7. Cause. (a) If the Board shall determine that there are grounds for
terminating the Employment Period and discharging the Executive for "cause" (as
hereinafter defined), the Company may, at its election at any time within six
months after the Company shall obtain knowledge of the grounds for termination,
give the Executive notice of its intention to terminate the Executive for cause,
stating the grounds for termination and specifying a reasonable date (the
"Meeting Date") on which the Executive shall be given an opportunity if he
desires to discuss such grounds for termination at a meeting of the Board.
(b) If the grounds for termination are those specified in clause (ii)(X),
(iv) or (vi) of paragraph (d) hereof, the Executive shall have a period of ten
(10) days from the Meeting Date (the "Cure Period") to cure the neglect, refusal
or breach, as the case may be, provided that if similar grounds arise again
within one (1) year of such cure, no new notice need be given and the Company,
at its option, may immediately terminate the Executive for cause.

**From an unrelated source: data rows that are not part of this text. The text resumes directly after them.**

(** ** The steps *)

(** Where a call of [execute] is.  [q] is the queue size the deferred metric was
    given; the flag of the last states says whether the token is still registered. *)
Inductive pc_of `{Api} (R : Type) : Type :=
| Start (args : option Payloads)
| Registered (args details : option Payloads)
| Measured (args details : option Payloads) (q : option Z)
| Numbered (id : Z) (payloads : option Payloads) (details : list Payload) (q : option Z)
| Holding (pl : R) (id : Z) (payloads : option Payloads) (details : list Payload) (q : option Z)
| Encoded (pl : R) (q : option Z)
| Sent (pl : R) (res : exec_result) (q : option Z)
| Unregistered (pl : R) (res : exec_result) (q : option Z)
| Replied (pl : R) (o : outcome (result (option Payloads))) (q : option Z) (registered : bool)
| Leaving (o : outcome (result (option Payloads))) (q : option Z) (registered : bool)
| Left (o : outcome (result (option Payloads))) (registered : bool).
Arguments Start {_ _} args.
Arguments Registered {_ _} args details.
Arguments Measured {_ _} args details q.
Arguments Numbered {_ _} id payloads details q.
Arguments Holding {_ _} pl id payloads details q.
Arguments Encoded {_ _} pl q.
Arguments Sent {_ _} pl res q.
Arguments Unregistered {_ _} pl res q.
Arguments Replied {_ _} pl o q registered.
Arguments Leaving {_ _} o q registered.
Arguments Left {_ _} o registered.

Section Steps.
Context `{Sdk} `{!Codec} `{!Pool} `{!ActivityRuntime}.
Context {S R : Type} `{!Field S Activity} `{!Field S PoolState} `{!Field S gauges} `{!PayloadStore S R}.

Definition exec_op : string := "activity_pool_execute_activity".

(** The message is built: the heartbeat details are appended to the arguments, which
    panics when there are none. *)
Definition append_step (id : Z) (args : option Payloads) (details : list Payload) (q : option Z)
    : GoM S (pc_of R) := λ w,
  let '(w', o) := append_details args details w in
  (w', match o with
       | Ret payloads => Ret (Numbered id payloads details q)
       | Panics v => Ret (Leaving (Panics v) q true)
       | Fatal m => Fatal m
       | Blocked => Blocked
       | NoFuel => NoFuel
       end).

(** One step of the call for the context [ctx]. *)
Definition execute_step (ctx : ActivityCtx) (c : pc_of R) : GoM S (pc_of R) :=
  match c with
  | Start args =>
      match heartbeat_details ctx with
      | Err e => mret (Left (Ret (Err e)) false)
      | OK details =>
          _ ← update (set_running <[activity_token ctx := ctx]>);
          mret (Registered args details)
      end
  | Registered args details =>
      if HasMetricsHandler ctx then
        q ← gets (λ w, QueueSize (getf w));
        _ ← gauge_Update RrMetricName q;
        q' ← gets (λ w, QueueSize (getf w));
        mret (Measured args details (Some q'))
      else mret (Measured args details None)
  | Measured args details q =>
      id ← next_seqID;
      match details with
      | None => mret (Leaving (Panics nil_dereference) q true)
      | Some d => append_step id args (Payloads_Payloads d) q
      end
  | Numbered id payloads details q =>
      pl ← store_get;
      mret (Holding pl id payloads details q)
  | Holding pl id payloads details q =>
      r ← store_encode (task_context ctx) pl [activity_message id ctx payloads details];
      mret (match r.2 with
            | Err e => Replied r.1 (Ret (Err e)) q true
            | OK _ => Encoded r.1 q
            end)
  | Encoded pl q =>
      p ← gets (store_read pl);
      res ← pool_Exec p;
      mret (Sent pl res q)
  | Sent pl res q =>
      _ ← update (set_running (delete (activity_token ctx)));
      mret (Unregistered pl res q)
  | Unregistered pl res q =>
      match res with
      | ExecError e => mret (Replied pl (Ret (Err (ErrOp exec_op e))) q false)
      | ExecChan first =>
          r ← activity_reply exec_op "activity worker empty response"
                "invalid activity worker response" first;
          mret (Replied pl (Ret r) q false)
      end
  | Replied pl o q reg => _ ← store_put pl; mret (Leaving o q reg)
  | Leaving o q reg =>
      _ ← match q with Some q => gauge_Update RrMetricName q | None => mret tt end;
      mret (Left o reg)
  | Left o reg => mret (Left o reg)
  end.

(** At most ten steps are left. *)
Definition remaining (c : pc_of R) : nat :=
  match c with
  | Start _ => 10 | Registered _ _ => 9 | Measured _ _ _ => 8 | Numbered _ _ _ _ => 7
  | Holding _ _ _ _ _ => 6 | Encoded _ _ => 5 | Sent _ _ _ => 4 | Unregistered _ _ _ => 3
  | Replied _ _ _ _ => 2 | Leaving _ _ _ => 1 | Left _ _ => 0
  end.

(** *** Calls at the same time *)

(** Calls of [execute], each at its own point, over one state. *)
Record machine := mkMachine {
  threads : list (ActivityCtx * pc_of R);
  shared : S;
}.

(** One of the calls takes a step. *)
Inductive moves (m : machine) : machine -> Prop :=
| moves_thread i ctx c c' w' :
    threads m !! i = Some (ctx, c) -> 0 < remaining c ->
    execute_step ctx c (shared m) = (w', Ret c') ->
    moves m (mkMachine (<[i := (ctx, c')]> (threads m)) w').

(** The SDK may start another call at any time.  Every activity task of the server
    has its own token. *)
Inductive goes (m : machine) : machine -> Prop :=
| goes_moves m' : moves m m' -> goes m m'
| goes_call ctx args :
    activity_token ctx ∉ (λ th, activity_token th.1) <$> threads m ->
    goes m (mkMachine (threads m ++ [(ctx, Start args)]) (shared m)).

(** *** Schedules *)

(** The call number [i] takes a step. *)
Definition move_at (i : nat) (m : machine) : option machine :=
  match threads m !! i with
  | Some (ctx, c) =>
      if Nat.ltb 0 (remaining c) then
        match execute_step ctx c (shared m) with
        | (w', Ret c') => Some (mkMachine (<[i := (ctx, c')]> (threads m)) w')
        | _ => None
        end
      else None
  | None => None
  end.

Fixpoint schedule (l : list nat) (m : machine) : option machine :=
  match l with
  | [] => Some m
  | i :: l => match move_at i m with Some m' => schedule l m' | None => None end
  end.

Lemma schedule_goes l m m' : schedule l m = Some m' -> rtc goes m m'.
Proof.
  revert m. induction l as [|i l IH]; intros m; simpl; [by intros [= ->]|].
  unfold move_at. destruct (threads m !! i) as [[ctx c]|] eqn:Hi; [|done].
  destruct (Nat.ltb_spec 0 (remaining c)); [|done].
  destruct (execute_step ctx c (shared m)) as [w' [c'| | | |]] eqn:Hs; try done. intros Hr%IH.
  eapply rtc_l; [|exact Hr]. by apply goes_moves, (moves_thread m i ctx c).
Qed.

End Steps.

Section Threads.
Context `{Sdk} `{!Codec} `{!Pool} `{!ActivityRuntime}.

Abbreviation pc := (pc_of payload).
Abbreviation machine_v := (machine (S := activity_world) (R := payload)).

Fixpoint steps (ctx : ActivityCtx) (n : nat) (c : pc) : GoM activity_world pc :=
  match n with
  | O => mret c
  | Datatypes.S n => c' ← execute_step ctx c; steps ctx n c'
  end.

(** ** Alone *)

Lemma steps_S ctx n c c' w w' :
  execute_step ctx c w = (w', Ret c') -> steps ctx (S n) c w = steps ctx n c' w'.
Proof. intros Hs. simpl. by apply bind_ret. Qed.

Lemma steps_left ctx n o reg w : steps ctx n (Left o reg) w = (w, Ret (Left o reg)).
Proof. induction n as [|n IH]; [done|]. exact IH. Qed.

(** The deferred update of the gauge. *)
Definition leave (q : option Z) (w : activity_world) : activity_world :=
  match q with
  | Some q => setf (mkGauges (gauge_updates (getf w) ++ [(RrMetricName, q)])) w
  | None => w
  end.

Lemma steps_leaving ctx n o q reg w :
  steps ctx (S n) (Leaving o q reg) w = (leave q w, Ret (Left o reg)).
Proof. erewrite steps_S; [apply steps_left|]. by destruct q. Qed.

(c) If the grounds for termination are those specified in clauses (i),
(ii)(Y), (iii) or (v) of paragraph (d) hereof, it is understood and agreed that
no satisfactory cure is available. If, following discussion with the Executive
of the grounds for his termination at the Board meeting or, if the Executive
does not appear, following the Board meeting, the Company shall continue intent
on discharging the Executive for cause on the grounds specified in clause (i),
(ii)(Y), (iii) or (v) of paragraph (d), the Company shall so notify the
Executive, and such termination shall be effective immediately.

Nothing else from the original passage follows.